• What to do: Instruction for the data below: set down exactly the lines from the line with "(** * File organizer: classification, naming" to the line with "Definition is_cont (b", inclusive, and no others.

• Listed records:
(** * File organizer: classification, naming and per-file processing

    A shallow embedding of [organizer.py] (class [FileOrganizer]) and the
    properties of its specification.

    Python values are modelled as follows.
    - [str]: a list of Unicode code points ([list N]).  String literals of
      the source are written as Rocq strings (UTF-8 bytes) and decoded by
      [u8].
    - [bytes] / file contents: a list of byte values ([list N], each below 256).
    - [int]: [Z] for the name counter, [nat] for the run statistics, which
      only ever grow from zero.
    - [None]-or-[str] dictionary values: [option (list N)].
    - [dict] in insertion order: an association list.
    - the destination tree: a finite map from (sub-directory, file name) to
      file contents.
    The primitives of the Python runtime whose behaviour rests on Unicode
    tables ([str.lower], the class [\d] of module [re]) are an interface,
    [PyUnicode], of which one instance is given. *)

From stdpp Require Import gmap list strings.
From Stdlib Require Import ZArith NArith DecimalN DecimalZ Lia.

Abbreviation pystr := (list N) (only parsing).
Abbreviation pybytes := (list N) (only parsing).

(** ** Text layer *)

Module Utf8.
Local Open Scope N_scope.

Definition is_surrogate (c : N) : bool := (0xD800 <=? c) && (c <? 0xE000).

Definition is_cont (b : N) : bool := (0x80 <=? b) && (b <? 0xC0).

--

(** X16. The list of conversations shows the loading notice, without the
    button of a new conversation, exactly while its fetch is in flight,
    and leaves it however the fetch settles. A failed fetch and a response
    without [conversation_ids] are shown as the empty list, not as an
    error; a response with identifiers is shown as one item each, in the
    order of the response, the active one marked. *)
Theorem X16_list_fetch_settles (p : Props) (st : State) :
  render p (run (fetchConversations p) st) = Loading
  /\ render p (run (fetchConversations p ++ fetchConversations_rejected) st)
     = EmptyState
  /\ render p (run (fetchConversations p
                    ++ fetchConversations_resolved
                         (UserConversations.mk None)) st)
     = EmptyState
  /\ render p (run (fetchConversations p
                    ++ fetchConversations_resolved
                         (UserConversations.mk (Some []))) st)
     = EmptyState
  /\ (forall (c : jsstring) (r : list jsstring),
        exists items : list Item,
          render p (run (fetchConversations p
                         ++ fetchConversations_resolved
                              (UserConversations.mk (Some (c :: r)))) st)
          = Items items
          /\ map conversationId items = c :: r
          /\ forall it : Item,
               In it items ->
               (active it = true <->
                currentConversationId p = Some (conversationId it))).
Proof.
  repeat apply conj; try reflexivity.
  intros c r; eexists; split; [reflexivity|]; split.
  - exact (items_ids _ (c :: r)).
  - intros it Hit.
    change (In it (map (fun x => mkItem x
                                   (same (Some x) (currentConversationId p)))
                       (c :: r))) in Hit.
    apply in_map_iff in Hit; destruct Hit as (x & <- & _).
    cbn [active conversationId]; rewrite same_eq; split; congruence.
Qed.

==

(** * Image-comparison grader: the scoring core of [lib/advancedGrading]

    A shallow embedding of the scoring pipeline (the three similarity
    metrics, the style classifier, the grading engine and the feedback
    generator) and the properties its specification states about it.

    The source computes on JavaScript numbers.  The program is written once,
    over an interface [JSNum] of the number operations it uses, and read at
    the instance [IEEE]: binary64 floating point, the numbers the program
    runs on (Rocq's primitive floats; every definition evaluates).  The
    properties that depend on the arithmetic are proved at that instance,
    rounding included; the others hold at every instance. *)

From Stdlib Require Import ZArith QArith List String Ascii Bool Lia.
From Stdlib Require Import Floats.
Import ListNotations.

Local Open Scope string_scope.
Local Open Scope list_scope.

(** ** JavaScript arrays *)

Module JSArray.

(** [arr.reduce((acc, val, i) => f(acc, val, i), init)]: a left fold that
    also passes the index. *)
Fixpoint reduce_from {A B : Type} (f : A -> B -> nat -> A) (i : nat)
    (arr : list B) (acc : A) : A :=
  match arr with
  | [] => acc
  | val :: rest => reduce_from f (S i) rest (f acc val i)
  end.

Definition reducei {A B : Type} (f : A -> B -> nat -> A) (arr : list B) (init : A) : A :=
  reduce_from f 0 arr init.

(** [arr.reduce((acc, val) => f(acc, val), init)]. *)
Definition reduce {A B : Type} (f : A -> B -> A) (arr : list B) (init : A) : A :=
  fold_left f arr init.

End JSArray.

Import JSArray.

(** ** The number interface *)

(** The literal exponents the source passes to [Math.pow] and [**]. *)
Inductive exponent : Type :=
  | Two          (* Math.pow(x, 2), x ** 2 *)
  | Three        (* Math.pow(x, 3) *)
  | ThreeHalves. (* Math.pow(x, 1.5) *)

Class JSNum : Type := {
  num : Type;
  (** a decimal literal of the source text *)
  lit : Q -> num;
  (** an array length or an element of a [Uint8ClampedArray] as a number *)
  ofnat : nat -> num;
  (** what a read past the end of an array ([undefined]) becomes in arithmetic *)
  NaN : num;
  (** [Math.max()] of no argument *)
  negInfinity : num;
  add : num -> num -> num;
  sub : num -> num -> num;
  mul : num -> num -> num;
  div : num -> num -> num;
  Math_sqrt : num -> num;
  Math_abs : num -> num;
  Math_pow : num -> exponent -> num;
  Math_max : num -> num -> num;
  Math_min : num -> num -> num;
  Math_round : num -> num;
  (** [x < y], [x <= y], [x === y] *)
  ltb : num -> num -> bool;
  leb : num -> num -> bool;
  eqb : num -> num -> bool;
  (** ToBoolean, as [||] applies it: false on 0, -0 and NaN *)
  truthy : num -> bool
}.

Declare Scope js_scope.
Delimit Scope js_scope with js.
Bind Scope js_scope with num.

• Your solution:
(** * File organizer: classification, naming and per-file processing

    A shallow embedding of [organizer.py] (class [FileOrganizer]) and the
    properties of its specification.

    Python values are modelled as follows.
    - [str]: a list of Unicode code points ([list N]).  String literals of
      the source are written as Rocq strings (UTF-8 bytes) and decoded by
      [u8].
    - [bytes] / file contents: a list of byte values ([list N], each below 256).
    - [int]: [Z] for the name counter, [nat] for the run statistics, which
      only ever grow from zero.
    - [None]-or-[str] dictionary values: [option (list N)].
    - [dict] in insertion order: an association list.
    - the destination tree: a finite map from (sub-directory, file name) to
      file contents.
    The primitives of the Python runtime whose behaviour rests on Unicode
    tables ([str.lower], the class [\d] of module [re]) are an interface,
    [PyUnicode], of which one instance is given. *)

From stdpp Require Import gmap list strings.
From Stdlib Require Import ZArith NArith DecimalN DecimalZ Lia.

Abbreviation pystr := (list N) (only parsing).
Abbreviation pybytes := (list N) (only parsing).

(** ** Text layer *)

Module Utf8.
Local Open Scope N_scope.

Definition is_surrogate (c : N) : bool := (0xD800 <=? c) && (c <? 0xE000).

Definition is_cont (b : N) : bool := (0x80 <=? b) && (b <? 0xC0).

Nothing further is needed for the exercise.